Technology Training Requirements

This requirement is often associated with the introduction of the new technology and is also an important part of technology transfer. The training requirements can usually be determined easily, but there is also a need to capture the experience of those trained so that repositories of frequently asked questions and similar mechanisms can be used to support the new trainees as they perform their tasks.

Technology Assessment

This is usually a precursor of technology acquisition and requires an assessment of all aspects of the technology including performance, support requirements, extensibility and adaptability, and total cost of installation and operation. This provides the objective information which can then be used to determine whether an acquisition is economically justified.

Technology Acquisition

The technology acquisition process starts with the assessment described above and then proceeds to develop the infrastructure which will be required to support it. This includes training support, maintenance requirements and changes that may flow from the new technology.

Technology Communication and Marketing

This is a broadly based activity which may focus on ways of presenting the work of an R&D group to a wider public so as to gain support for it, or to prepare materials that can be used in the marketing of a technology based product, or of the technology itself.

R&D Evaluation

Evaluation of Plans

The planning process for R&D occurs at two levels, the program and the project. The program plans define the high level and the criteria for the projects and the mix of projects that will be undertaken.
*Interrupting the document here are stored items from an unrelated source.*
(** [RecordExit] on the view: the top pair moves to the end of the
    aggregate list. *)
Lemma ids_ok_exit n st p ag :
  ids_ok n (st ++ [p]) ag -> ids_ok n st (ag ++ [p]).
Proof.
  intros [Hn Hr Hd Hs Hc].
  assert (Hperm : st ++ ag ++ [p] ≡ₚ (st ++ [p]) ++ ag).
  { rewrite <- app_assoc. apply Permutation_app_head, Permutation_app_comm. }
  split.
  - done.
  - by rewrite Hperm.
  - by rewrite Hperm.
  - rewrite fmap_app in Hs. by apply StronglySorted_app_1_l in Hs.
  - assert (Hsub : forall z, z ∈ ((st ++ [p]) ++ ag).*1 ->
              z ∈ (st ++ ag ++ [p]).*1).
    { intros z. rewrite !fmap_app, !elem_of_app. tauto. }
    rewrite Hperm. eapply Forall_impl; [exact Hc|]. simpl.
    intros q [?|[? ?]]; [by left|right]. split; [done|]. by apply Hsub.
Qed.

End Invariant.

Section Runs.

Import Spec.

Context {value : Type}.
Variable fmt_v : value -> string.
Variable nodeLabel : TraceRecord value -> string.
Implicit Types (s : Recorder value) (r : TraceRecord value).
Implicit Types (ops : list (Op value)).

#[local] Abbreviation step := (step fmt_v nodeLabel).
#[local] Abbreviation run := (run fmt_v nodeLabel).

(** An operation that keeps the counter, the aggregate list and the ids
    on the stack keeps the invariant. *)
Lemma consistent_same s s' :
  uniqueID s' = uniqueID s ->
  idc <$> callStack s' = idc <$> callStack s ->
  traceRecords s' = traceRecords s ->
  consistent s -> consistent s'.
Proof. unfold consistent. by intros -> -> ->. Qed.

Lemma on_top_same (f : TraceRecord value -> TraceRecord value) s line :
  (forall r, idc (f r) = idc r) ->
  consistent s -> consistent (println line (on_top f s)).
Proof.
  intros Hf. apply consistent_same; simpl.
  - unfold on_top. by destruct (top_of (callStack s)).
  - destruct (stack_cases (callStack s)) as [E|(st0 & top & E)].
    + by rewrite on_top_empty.
    + rewrite (on_top_snoc _ _ _ _ E), E. simpl.
      by rewrite !fmap_app; simpl; rewrite Hf.
  - unfold on_top. by destruct (top_of (callStack s)).
Qed.

Lemma uniqueID_on_top (f : TraceRecord value -> TraceRecord value) s :
  uniqueID (on_top f s) = uniqueID s.
Proof. unfold on_top. by destruct (top_of (callStack s)). Qed.

Lemma fold_set_ReturnValues_idc (returns : list value) r :
  idc (fold_left
         (fun t ret => set_ReturnValues (ReturnValues t ++ [fmt_v ret]) t)
         returns r) = idc r.
Proof.
  revert r. induction returns as [|v l IH]; intros r; simpl; [done|].
  by rewrite IH.
Qed.

(** One operation keeps the invariant, provided the counter does not
    leave the range of [int64]; only [RecordEntry] moves the counter. *)
Lemma step_consistent s op :
  consistent s ->
  uniqueID s + Z.of_nat (entries [op]) <= max_int64 ->
  consistent (step s op) /\
  uniqueID (step s op) = uniqueID s + Z.of_nat (entries [op]).
Proof.
  intros Hs Hb. pose proof (ok_counter _ _ _ Hs) as Hn.
  destruct op; simpl in *; rewrite ?uniqueID_on_top;
    try (split; [|lia]);
    try (by apply on_top_same).
  - (* RecordEntry *)
    assert (Hw : wrap_int64 (uniqueID s + 1) = uniqueID s + 1).
    { apply wrap_int64_small. unfold min_int64, max_int64 in *. lia. }
    split; [|exact Hw]. unfold consistent; simpl.
    rewrite fmap_app; simpl. unfold idc at 2; simpl. rewrite Hw.
    replace (match top_of (callStack s) with
             | Some top => UniqueID top
             | None => 0
             end) with (from_option fst 0 (last (idc <$> callStack s))).
    { by apply ids_ok_entry. }
    rewrite fmap_last. unfold top_of. by destruct (last (callStack s)).
  - (* RecordReturn *)
    apply on_top_same; [|done]. apply fold_set_ReturnValues_idc.
  - (* RecordExit *)
    destruct (stack_cases (callStack s)) as [E|(st0 & top & E)].
    + rewrite RecordExit_empty by done. split; [done|lia].
    + unfold RecordExit. rewrite E, top_of_snoc, pop_of_snoc.
      split; [|simpl; lia].
      unfold consistent in *; simpl. rewrite E in Hs.
      rewrite fmap_app in *; simpl in *. by apply ids_ok_exit.
  - (* RecordExecutionFrequency *) done.
  - (* RecordResourceUsage *) done.
  - (* DumpCallGraphDOT *)
    unfold DumpCallGraphDOT. destruct writeOk; simpl; (split; [done|lia]).
Qed.

Lemma entries_cons (op : Op value) ops :
  entries (op :: ops) = (entries [op] + entries ops)%nat.
Proof. by destruct op. Qed.

(** The invariant along a run. *)
Lemma run_consistent ops s :
  consistent s ->
  uniqueID s + Z.of_nat (entries ops) <= max_int64 ->
  consistent (run ops s) /\
  uniqueID (run ops s) = uniqueID s + Z.of_nat (entries ops).
Proof.
  revert s. induction ops as [|op ops IH]; intros s Hs Hb.
  - split; [done|]. simpl. lia.
  - rewrite entries_cons in Hb |- *.
    change (run (op :: ops) s) with (run ops (step s op)).
    destruct (step_consistent s op Hs) as [Hs' Hu]; [lia|].
    destruct (IH (step s op) Hs') as [Hr Hur]; [lia|].
    split; [done|]. lia.
Qed.

Lemma initial_consistent : consistent (@initial value).
Proof. apply ids_ok_initial. Qed.

Lemma fst_idc (l : list (TraceRecord value)) : (idc <$> l).*1 = UniqueID <$> l.
Proof. rewrite <- list_fmap_compose. reflexivity. Qed.

(** Every held record has an id between 1 and the counter. *)
Lemma held_range s r :
  consistent s -> r ∈ held s -> 1 <= UniqueID r <= uniqueID s.
Proof.
  intros Hc Hr. pose proof (ok_range _ _ _ Hc) as Hrange.
  rewrite <- fmap_app in Hrange.
  eapply Forall_forall in Hrange; [|apply list_elem_of_fmap_2; exact Hr].
  exact Hrange.
Qed.

Lemma on_top_stack (f : TraceRecord value -> TraceRecord value) s :
  (forall r, idc (f r) = idc r) ->
  length (callStack (on_top f s)) = length (callStack s) /\
  UniqueID <$> callStack (on_top f s) = UniqueID <$> callStack s /\
  traceRecords (on_top f s) = traceRecords s.
Proof.
  intros Hf. destruct (stack_cases (callStack s)) as [E|(st0 & top & E)].
  - by rewrite on_top_empty.
  - rewrite (on_top_snoc _ _ _ _ E), E. simpl.
    rewrite !length_app, !fmap_app. simpl.
    specialize (Hf top). unfold idc in Hf. by injection Hf as -> _.
Qed.

Lemma on_top_flat (f : TraceRecord value -> TraceRecord value) s line ops :
  (forall r, idc (f r) = idc r) ->
  flat_ok s -> flat (length (callStack s)) ops = true ->
  flat_ok (println line (on_top f s)) /\
  flat (length (callStack (println line (on_top f s)))) ops = true.
Proof.
  intros Hf [Hlen Hinc] Hflat.
  destruct (on_top_stack f s Hf) as (El & Es & Et).
  unfold flat_ok. simpl. rewrite El, Et. repeat split; [done| |done].
  rewrite fmap_app, Es, <- fmap_app. done.
Qed.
Project plans will define milestones and review processes as well as the anticipated way in which the goal of the project will be achieved.

The assessments that need to be undertaken are whether the program plans accurately meet the goals of the organization and define the project selection process in sufficient detail, and whether project plans provide realistic detail and estimation of timescales and resources needed to complete them.
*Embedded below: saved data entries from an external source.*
(** X16. An entry of the command table raises only what [parse_elements]
    raises on the content elements of a message with [c2c_cmd] 11 or 175. *)
Theorem exception_only_from_parse_elements (msg_type : Z)
    (decoder : Msg.t -> traced (option Event)) (message : Msg.t) (e : exn) :
  MESSAGE_DECODERS !! msg_type = Some decoder ->
  (decoder message).2 = Raise e ->
  (MsgHead.c2c_cmd (Msg.get_head message) = 11
   \/ MsgHead.c2c_cmd (Msg.get_head message) = 175)
  /\ has_content message
  /\ parse_elements (content_elements message) = Raise e.
Proof.
  intros ->%MESSAGE_DECODERS_lookup.
  destruct (decode_cases message) as [(_ & _ & record & ->)|[Hcmd ->]]; [done|].
  simpl. intros Hraise.
  destruct (decode_normal_buddy_cases message) as [[_ Hnone]|[Hc Hsome]];
    [congruence|].
  split_and!; [done|done|]. rewrite Hsome in Hraise.
  destruct (parse_elements (content_elements message));
    simpl in Hraise; congruence.
Qed.
End dispatch.

(** * The properties on sample inputs *)

Section samples.
#[local] Existing Instance sample_codec.

(** ** Inputs on which the statements of the design document fail *)

(** C1 as stated fails: a poke record that follows a [small_emoji] record
    is read as the caption slot and never examined, so the sequence contains
    a poke record and yet the result holds no [PokeElement]. *)
Lemma poke_after_small_emoji_is_skipped :
  common_elem_record 2 (b "P")
    ∈ [small_emoji_record 1; common_elem_record 2 (b "P")]
  /\ is_poke (common_elem_record 2 (b "P")) = true
  /\ parse_elements [small_emoji_record 1; common_elem_record 2 (b "P")]
     = Ok [SmallEmojiElement 1 []]
  /\ ~ (exists id name strength double_hit,
          parse_elements [small_emoji_record 1; common_elem_record 2 (b "P")]
          = Ok [PokeElement id name strength double_hit]).
Proof.
  split_and!; [|done|done|].
  - apply list_elem_of_In. simpl. auto.
  - by intros (? & ? & ? & ? & [=]).
Qed.

(** C3 as stated fails: the content head and a non-empty content-element
    sequence are there, and no [PrivateMessage] is returned, because
    [parse_elements] raises. *)
Lemma decode_normal_buddy_parse_error :
  has_content (sample_message 11 [small_emoji_record 1])
  /\ BuddyMessageDecoder.decode_normal_buddy
       (sample_message 11 [small_emoji_record 1])
     = Raise IndexError
  /\ ~ (exists event,
          BuddyMessageDecoder.decode_normal_buddy
            (sample_message 11 [small_emoji_record 1])
          = Ok (Some event)).
Proof.
  split_and!.
  - split; [by eexists|]. by do 2 eexists.
  - done.
  - by intros (? & [=]).
Qed.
Evaluation of performance and usability of technology: Benefit Assessment

When a project has completed by meeting its goals the question is whether it provides a good enough margin over what it is intended to replace, the incumbent technology, and whether it can practically be put into use. R&D passes through a series of prototype stages which move from demonstration of principle with the laboratory prototype, to demonstrable use in the commercial prototype, to demonstrable production capability with the production prototype. The determination that one of these levels has been met usually requires an assessment by an independent body to ensure objectivity.

Project Review

R&D projects are harder to evaluate than other development projects. This is because of the fundamental uncertainties being addressed regarding whether something can be done at all, or what is the best way of doing it. Milestones can be set but it is hard to ensure whether they have been fully met or not. A milestone implies a black or white decision, but in practice there is a greyness associated with the choice.

Diagnostic: What happened in this project?
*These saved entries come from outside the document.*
(** * VASUDHA-GEOTECHCALC: the bearing-capacity engine and its application

    A shallow embedding of [src/types.ts] (the data model and, after the
    separator, the engine: [allowablePressureSPT] and
    [calculateBearingCapacity]) and of what [src/App.tsx] does with the
    engine (its state, the handlers of its inputs, the chart data and the
    badges it derives), with the properties of them that the specification
    states and further ones that the code shows.

    Numbers.  A TypeScript [number] is an IEEE-754 binary64 value, and so is
    Rocq's primitive [float]: [+ - * /], the comparisons and [abs] below are
    the very operations the engine performs, with their rounding, signed
    zeros, infinities and NaN.  The functions of the host's [Math] object
    that ECMAScript leaves implementation-approximated ([Math.exp],
    [Math.tan], [Math.atan], [Math.pow]) are an interface, [HostMath]; the
    theorems hold for every implementation of it.

    Objects.  For what the engine computes, it is a function of the values
    of its arguments, [calculateBearingCapacity].  For what a call does
    besides (whether it changes an object, whether its result depends on
    anything but its arguments), the engine is embedded once more, as a
    computation on a heap of objects that it receives by reference,
    [calculateBearingCapacity_call], and the two are shown to agree.

    Proofs.  Most properties follow the branches of the code and need of
    the arithmetic only how comparisons, zero and NaN behave.  The ranges
    (of the water-table correction, of the empirical table, of the shape
    factors) need the rounding itself: the second half of the facts about
    binary64 shows, from the specification of the primitive operations,
    that a rounded sum, difference, product or quotient never crosses a
    binary64 number that the exact result does not cross. *)

From Stdlib Require Import ZArith Bool Lia Reals Lra List String Floats.
Import ListNotations.

Set Warnings "-inexact-float".

Open Scope float_scope.

(** ** JavaScript operators on numbers *)

(** [a > b] and [a >= b]: IEEE comparisons, false as soon as one side is NaN. *)
Notation "x >? y" := (PrimFloat.ltb y x) (at level 70, no associativity) : float_scope.
Notation "x >=? y" := (PrimFloat.leb y x) (at level 70, no associativity) : float_scope.

(** [a !== b] on two numbers. *)
Definition strict_neq (a b : float) : bool := negb (a =? b).

(** The truth value of a number in a condition ([ToBoolean]): false for
    [+0], [-0] and [NaN]. *)
Definition truthy (x : float) : bool := negb ((x =? 0) || is_nan x).

(** The global [isNaN] on a number. *)
Definition isNaN (x : float) : bool := is_nan x.

(** [Math.PI], [Math.abs], [Math.max] and [Math.min] are fixed by ECMAScript:
    the binary64 nearest to pi; the magnitude; NaN if either argument is
    NaN, and [+0] larger than [-0]. *)
Definition Math_PI : float := 0x1.921fb54442d18p+1.

Definition Math_abs (x : float) : float := abs x.

Definition Math_max (a b : float) : float :=
  if is_nan a || is_nan b then nan
  else if a <? b then b
  else if b <? a then a
  else if get_sign a then b else a.

Definition Math_min (a b : float) : float :=
  if is_nan a || is_nan b then nan
  else if a <? b then a
  else if b <? a then b
  else if get_sign a then a else b.

(** The implementation-approximated part of [Math]. *)
Class HostMath : Type := {
  Math_exp : float -> float;
  Math_tan : float -> float;
  Math_atan : float -> float;
  Math_pow : float -> float -> float
}.

(** ** The data model ([types.ts]) *)

Inductive SoilType : Type :=
| Cohesionless_Sand   (* 'Cohesionless (Sand)' *)
| Cohesive_Clay       (* 'Cohesive (Clay)' *)
| c_phi_Soil          (* 'c-φ Soil' *)
| Rock                (* 'Rock' *)
| Other.              (* 'Other' *)

Inductive FoundationShape : Type :=
| Strip_Continuous    (* 'Strip/Continuous' *)
| Square
| Rectangular
| Circular.

Record SoilProperties : Type := {
  type : SoilType;
  c : float;               (* Cohesion (kPa) *)
  phi : float;             (* Friction angle (degrees) *)
  gamma : float;           (* Unit weight (kN/m3) *)
  gamma_sub : float;       (* Submerged unit weight (kN/m3) *)
  spt_n : option float;    (* spt_n?: SPT N-value *)
  Es : option float        (* Es?: Elastic modulus (kPa) *)
}.

Record FoundationProperties : Type := {
  shape : FoundationShape;
  B : float;               (* Width (m) *)
  L : float;               (* Length (m) *)
  Df : float               (* Depth (m) *)
}.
Projects sometimes hit barriers and progress towards a milestone is no longer apparent. At this point the R&D Manager has a hard decision: is the project dead, or does it need refocusing? An external assessment takes some of the difficult human dynamics away from such a decision, particularly if the refocusing solution requires taking the project to a new group of researchers.

Technology Financial Valuation

When a technology has been developed there are occasions when it is important to assess its value, either because it is being sold, or because it is being used in a start-up company and represents a part of the assets of that business. Valuation is not a simple economic process: some consideration has to be given to alternatives technologies. It frequently occurs that whilst a technology is being developed to achieve a specific goal, an alternative way of doing the same thing will also emerge from an unrelated source.